Skip to content

Basic Usage

To use dude, start by importing the library.

from dude import select

A basic handler function consists of the structure below. A handler function should accept 1 argument (element) and should be decorated with @select(). The handler should return a dictionary. Click on the annotations (+ sign) for more details.

@select(css="<put-your-selector-here>") # (1)
def handler(element): # (2)
    ... # (3)
    return {"<key>": "<value-extracted-from-element>"} # (4)
  1. @select() decorator.
  2. Function should accept 1 parameter, the element object found in the page being scraped.
  3. You can specify your Python algorithm here.
  4. Return a dictionary. This can contain an arbitrary amount of key-value pairs.
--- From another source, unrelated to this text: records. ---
(* ===== verification/CustomerZero.v ===== *)
(** * The customer-zero bootstrap

    [runtime/continuity/state.py], [operational.py] and [bootstrap.py]: the
    operational repository, discovered among the repositories of a GitHub
    account or given by a local directory, and the resolver that reads the
    canonical state from it in fourteen stages.  The fields of the records hold
    whatever YAML value was read; mappings have text keys.  The local directory
    does not change during a bootstrap. *)
From S2P Require Import Prelude Dict PyVal Effects PyPath PyStr PyBytes Json JsonLoad Host Github Core.

(** ** The records *)
Inductive ContinuityStatus := CONSISTENT | DEGRADED | CONFLICTED | CS_UNKNOWN | CS_BLOCKED.
#[export] Instance ContinuityStatus_eq_dec : EqDecision ContinuityStatus.
Proof. solve_decision. Defined.
Definition status_value (s : ContinuityStatus) : string :=
  match s with
  | CONSISTENT => "CONSISTENT" | DEGRADED => "DEGRADED" | CONFLICTED => "CONFLICTED"
  | CS_UNKNOWN => "UNKNOWN" | CS_BLOCKED => "BLOCKED"
  end.
Record Blocker := mkBlocker {
  bl_id : pyval; bl_description : pyval; bl_severity : pyval;
  bl_source : pyval; bl_created_at : pyval }.
Record CurrentTask := mkTask {
  ct_id : pyval; ct_name : pyval; ct_status : pyval;
  ct_description : pyval; ct_assigned_worker : pyval }.
Record CurrentMission := mkMission {
  cm_id : pyval; cm_title : pyval; cm_status : pyval; cm_description : pyval;
  cm_tasks : list CurrentTask; cm_raw_content : pyval }.
Record NextAction := mkNextAction {
  na_action : pyval; na_actor : pyval; na_target : pyval; na_rationale : pyval }.
Record AnnyCanonicalState := mkCanonical {
  ca_repository_name : pyval; ca_revision : pyval;
  ca_bootstrap_contract_version : pyval; ca_operating_system_version : pyval;
  ca_constitution_ref : pyval; ca_current_mission : option CurrentMission;
  ca_current_task : option CurrentTask; ca_next_action : option NextAction;
  ca_blockers : list Blocker; ca_l2_workers : pyval;
  ca_referenced_evidence : list string; ca_metadata : dict string pyval }.
Record BootstrapResult := mkResult {
  bo_status : ContinuityStatus; bo_canonical_state : option AnnyCanonicalState;
  bo_stages_completed : list string; bo_blockers : list Blocker;
  bo_error_message : option string }.

(** [asdict] *)
Definition blocker_to_dict (b : Blocker) : pyval :=
  VDict [("id", bl_id b); ("description", bl_description b); ("severity", bl_severity b);
         ("source", bl_source b); ("created_at", bl_created_at b)].
Definition task_to_dict (t : CurrentTask) : pyval :=
  VDict [("id", ct_id t); ("name", ct_name t); ("status", ct_status t);
         ("description", ct_description t); ("assigned_worker", ct_assigned_worker t)].
Definition mission_to_dict (m : CurrentMission) : pyval :=
  VDict [("id", cm_id m); ("title", cm_title m); ("status", cm_status m);
         ("description", cm_description m); ("tasks", VList (task_to_dict <$> cm_tasks m));
         ("raw_content", cm_raw_content m)].
Definition next_action_to_dict (a : NextAction) : pyval :=
  VDict [("action", na_action a); ("actor", na_actor a); ("target", na_target a);
         ("rationale", na_rationale a)].
Definition oval {A} (f : A -> pyval) (o : option A) : pyval :=
  match o with Some a => f a | None => VNone end.
Definition canonical_to_dict (c : AnnyCanonicalState) : pyval :=
  VDict [("repository_name", ca_repository_name c); ("revision", ca_revision c);
         ("bootstrap_contract_version", ca_bootstrap_contract_version c);
         ("operating_system_version", ca_operating_system_version c);
         ("constitution_ref", ca_constitution_ref c);
         ("current_mission", oval mission_to_dict (ca_current_mission c));
         ("current_task", oval task_to_dict (ca_current_task c));
         ("next_action", oval next_action_to_dict (ca_next_action c));
         ("blockers", VList (blocker_to_dict <$> ca_blockers c));
         ("l2_workers", ca_l2_workers c);
         ("referenced_evidence", VList (VStr <$> ca_referenced_evidence c));
         ("metadata", VDict (ca_metadata c))].
Definition result_to_dict (r : BootstrapResult) : pyval :=
  VDict [("status", VStr (status_value (bo_status r)));
         ("canonical_state", oval canonical_to_dict (bo_canonical_state r));
         ("stages_completed", VList (VStr <$> bo_stages_completed r));
         ("blockers", VList (blocker_to_dict <$> bo_blockers r));
         ("error_message", oval VStr (bo_error_message r))].

(** ** The operational repository *)
(** The resolved repository: a local directory, or one on GitHub. *)
Inductive OperationalRepository :=
  | LocalRepo (path : string)
  | GithubRepo (owner repo default_branch : pyval).
(** The provider: its client, its override, the environment's name. *)
Record Provider := mkProvider {
  pv_github : option GitHubClient;
  pv_local_path_override : option string;
  pv_environment : string }.
(** Its cache, the requests sent, and for the resolver the event bus, the
    calls of its handlers and the readings of the clock. *)
Record CzSt := mkCz {
  cz_resolved : option OperationalRepository;
  cz_sent : Net;
  cz_bus : option EventBus;
  cz_calls : list (nat * Event);
  cz_tick : nat }.
#[export] Instance eta_CzSt : Eta CzSt := fun r =>
  mkCz (cz_resolved r) (cz_sent r) (cz_bus r) (cz_calls r) (cz_tick r).

(** The network, [yaml.safe_load], the file system with the working directory,
    and [time.time()]. *)
Class CzEnv := {
  cz_network :: Network;
  yaml_load : string -> result pyval;
  cz_files : fs;
  cz_cwd : string;
  cz_clock : nat -> pyfloat }.

Section Provider.
Context {env : CzEnv} (pv : Provider).
#[local] Instance cz_floats : FloatOps := net_floats.

Definition on_net {A} (m : M Net A) : M CzSt A :=
  zoom cz_sent (fun n s => s <| cz_sent := n |>) m.

(** What is at a path: a path with a trailing slash names a directory. *)
Definition node_at (p : string) : option node :=
  match cz_files !! abspath cz_cwd p with
  | Some (File _ _ _) as n => if endswith_slash p then None else n
  | n => n
  end.
Definition node_exists (p : string) : bool :=
  match node_at p with Some _ => true | None => false end.
Definition repo_full_name (r : OperationalRepository) : string :=
  match r with
  | LocalRepo _ => "LOCAL_CONTROLLED_TEST"
  | GithubRepo owner repo _ => py_str owner +:+ "/" +:+ py_str repo
  end.
(** A ref that is false is not sent; another is formatted. *)
Definition ref_of (branch : pyval) : option string :=
  if truthy branch then Some (py_str branch) else None.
The example handler below extracts the text content of any element that matches the CSS selector .title.

from dude import select


@select(css=".title")
def result_title(element):
    """
    Result title.
    """
    return {"title": element.text_content()}

It is possible to attach a single handler to multiple selectors.

from dude import select


@select(css="<a-selector>")
@select(selector="<another-selector>")
def handler(element):
    return {"<key>": "<value-extracted-from-element>"}

Supported selector types

The @select() decorator does not only accept selector but also css, xpath, text and regex. Please take note that css, xpath, text and regex are specific and selector can contain any of these types.

from dude import select


@select(css="<css-selector>")     #(1)
@select(xpath="<xpath-selector>") #(2)
@select(text="<text-selector>")  #(3)
@select(regex="<regex-selector>") #(4)
def handler(element):
    return {"<key>": "<value-extracted-from-element>"}
  1. CSS Selector
  2. XPath Selector
  3. Text Selector
  4. Regular Expression Selector

It is possible to use 2 or more of these types at the same time but only one will be used taking the precedence selector -> css -> xpath -> text -> regex.

How to run the scraper

To start scraping, use any of the following options. Click on the annotations (+ sign) for more details.
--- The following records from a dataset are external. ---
(** What [authorize] admits a request with. *)
Definition admitted (ht : option bool) (path : string) (h : Headers) (s s' : AdminSt)
    (ctx : Context) : Prop :=
  match cx_admin_session ctx with
  | Some x => dget (as_id x) (am_sessions s') = Some x /\
      (as_scope x = "ONBOARDING_ONLY" -> path ∈ ONBOARDING_ROUTES) /\
      (presented h s x \/
       first_run ht = true /\ as_scope x = "ONBOARDING_ONLY" \/
       first_run ht = false /\ is_local (default "" (hd_host h)) = true /\ as_scope x = "ADMIN")
  | None => is_public path = true
  end.
Lemma authorize_wp ht path h s0 session ctx s :
  admin_wf s -> cx_admin_session ctx = session ->
  (forall x, session = Some x -> dget (as_id x) (am_sessions s) = Some x /\
     (presented h s0 x \/ first_run ht = true /\ as_scope x = "ONBOARDING_ONLY")) ->
  wp (authorize mgr ht path (is_local (default "" (hd_host h))) session ctx) s (fun s' r =>
    admin_wf s' /\
    match r with
    | Ok (true, ctx') => admitted ht path h s0 s' ctx'
    | Ok (false, ctx') => cx_redirect_to ctx' = Some "/" /\ s' = s
    | Raise _ => True
    end).
Proof.
  intros Hwf Hc Hx. unfold authorize.
  destruct (is_onboarding session && _) eqn:Eo; [by apply wp_ret|].
  case_bool_decide as Hs.
  - rewrite andb_false_r. simpl. apply wp_ret. split; [done|]. unfold admitted. rewrite Hc.
    destruct Hs as [x ->]. destruct (Hx x eq_refl) as [H1 H2]. split; [done|]. split.
    + intros Hon. simpl in Eo. rewrite Hon in Eo. simpl in Eo. apply negb_false_iff in Eo.
      by apply str_in_true.
    + destruct H2; [by left|right; by left].
  - assert (session = None) as -> by (destruct session; [by destruct Hs|done]). simpl.
    rewrite andb_true_r. destruct (negb (first_run ht) && is_local _) eqn:El.
    + apply andb_true_iff in El as [Ef El]. apply negb_true_iff in Ef.
      apply wp_bind. eapply wp_mono; [by apply create_session_wp|].
      intros s' [x|e] [H1 H2]; [|done]. apply wp_ret. split; [done|].
      destruct (H2 x eq_refl) as (Hsc & _ & Ha). unfold admitted. simpl. unfold added in Ha.
      rewrite Ha, dget_dset_same. split; [done|]. rewrite Hsc. split; [done|]. right; by right.
    + destruct (is_public path) eqn:Ep; simpl; apply wp_ret; (split; [done|]); [|done].
      unfold admitted. by rewrite Hc.
Qed.
Lemma process_request_wp ht path h s : admin_wf s ->
  wp (process_request mgr ht path h) s (fun s' r =>
    admin_wf s' /\
    match r with
    | Ok (true, ctx) => admitted ht (url_path path) h s s' ctx
    | Ok (false, ctx) => cx_redirect_to ctx = Some "/" /\
        (no_new s s' \/ first_run ht = true /\ url_path path ∈ ONBOARDING_ROUTES)
    | Raise _ => True
    end).
Proof.
  intros Hwf. unfold process_request. cbv zeta. apply wp_bind.
  eapply wp_mono; [by apply session_of_cookie_wp|]. intros s1 [session|e] (H1 & H2 & H3); [|done].
  assert (forall x, session = Some x -> dget (as_id x) (am_sessions s1) = Some x /\
    (presented h s x \/ first_run ht = true /\ as_scope x = "ONBOARDING_ONLY")) as Hx.
  { intros x ->. destruct (H3 x eq_refl). auto. }
  destruct (first_run ht && _) eqn:Ef.
  - apply andb_true_iff in Ef as [Ef _]. destruct (str_in _ _) eqn:Ep.
    + apply wp_bind. eapply wp_mono; [by apply create_first_run_wp|].
      intros s2 [x|e] (H4 & _ & H5); [|done]. destruct (H5 x eq_refl) as [Hsc Ha].
      eapply wp_mono; [apply (authorize_wp ht _ h s (Some x)); [done|done|]|].
      * intros ? [= <-]. unfold added in Ha. rewrite Ha, dget_dset_same. auto.
      * intros s' [[[|] ctx]|e] [H6 H7]; (split; [done|]); [done| |done].
        destruct H7 as [H7 _]. split; [done|]. right. split; [done|]. by apply str_in_true.
    + apply wp_ret. split; [done|]. split; [done|by left].
  - eapply wp_mono; [apply (authorize_wp ht _ h s session); [done|done|exact Hx]|].
    intros s' [[[|] ctx]|e] [H6 H7]; (split; [done|]); [done| |done].
    destruct H7 as [H7 ->]. split; [done|by left].
Qed.
Definition file_name (id : string) : string := id +:+ ".json".
Definition json_name : string -> bool := endswith ".json".
(** [load]: a file that cannot be read as a record is skipped. *)
Definition load_file (table : dict string R) (f : string * dir_node) : result (dict string R) :=
  if negb (json_name f.1) then Ok table
  else match f.2 with
       | TextFile (JValue v) =>
           let? r := rec_decode v in
           Ok (match r with Some r => dset (rec_id r) r table | None => table end)
       | _ => Ok table
       end.
Fixpoint load_files (table : dict string R) (fs : list (string * dir_node))
    : result (dict string R) :=
  match fs with
  | [] => Ok table
  | f :: fs' => let? t := load_file table f in load_files t fs'
  end.
Definition load_table : M (DirSt R) unit :=
  fs ← gets (fun s => list_dir (di_files s));
  t ← of_result (load_files [] fs);
  modify (fun s => s <| di_table := t |>).
(** [save]: opening the file empties it before it is written. *)
Definition save_record (r : R) : M (DirSt R) unit := fun s =>
  let name := file_name (rec_id r) in
  let s' := s <| di_outcomes := tl (di_outcomes s) |> in
  match head (di_outcomes s) with
  | Some IoOpenFails => (s', raise OSError "open failed")
  | Some IoWriteFails =>
      (s' <| di_files := <[name := TextFile JEmpty]> (di_files s) |>, raise OSError "write failed")
  | _ => (s' <| di_files := <[name := TextFile (JValue (rec_encode r))]> (di_files s) |>, Ok tt)
  end.
Definition add_record (r : R) : M (DirSt R) R :=
  modify (fun s => s <| di_table := dset (rec_id r) r (di_table s) |>) ;;
  save_record r ;;
  mret r.
Definition get_record (id : string) (s : DirSt R) : option R := dget id (di_table s).
Definition list_records (s : DirSt R) : list R := dvalues (di_table s).
Definition delete_record (id : string) : M (DirSt R) bool :=
  s ← gets Datatypes.id;
  if dmem id (di_table s) then
    modify (fun s => (s <| di_table := ddel id (di_table s) |>)
                       <| di_files := delete (file_name id) (di_files s) |>) ;;
    mret true
  else mret false.
Definition dir_draw {A} (f : nat -> A) : M (DirSt R) A := fun s =>
  (s <| di_tick := S (di_tick s) |>, Ok (f (di_tick s))).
dude scrape --url "<url>" --output data.json path/to/script.py #(1)
  1. You can run your scraper from terminal/shell/command-line by supplying URLs, the output filename of your choice and the paths to your python scripts to dude scrape command.
if __name__ == "__main__":
    import dude

    dude.run(urls=["https://dude.ron.sh/"]) #(1)
  1. You can also use dude.run() function and run python path/to/script.py from terminal.

Examples

Check out the example in examples/flat.py and run it on your terminal using the command python examples/flat.py.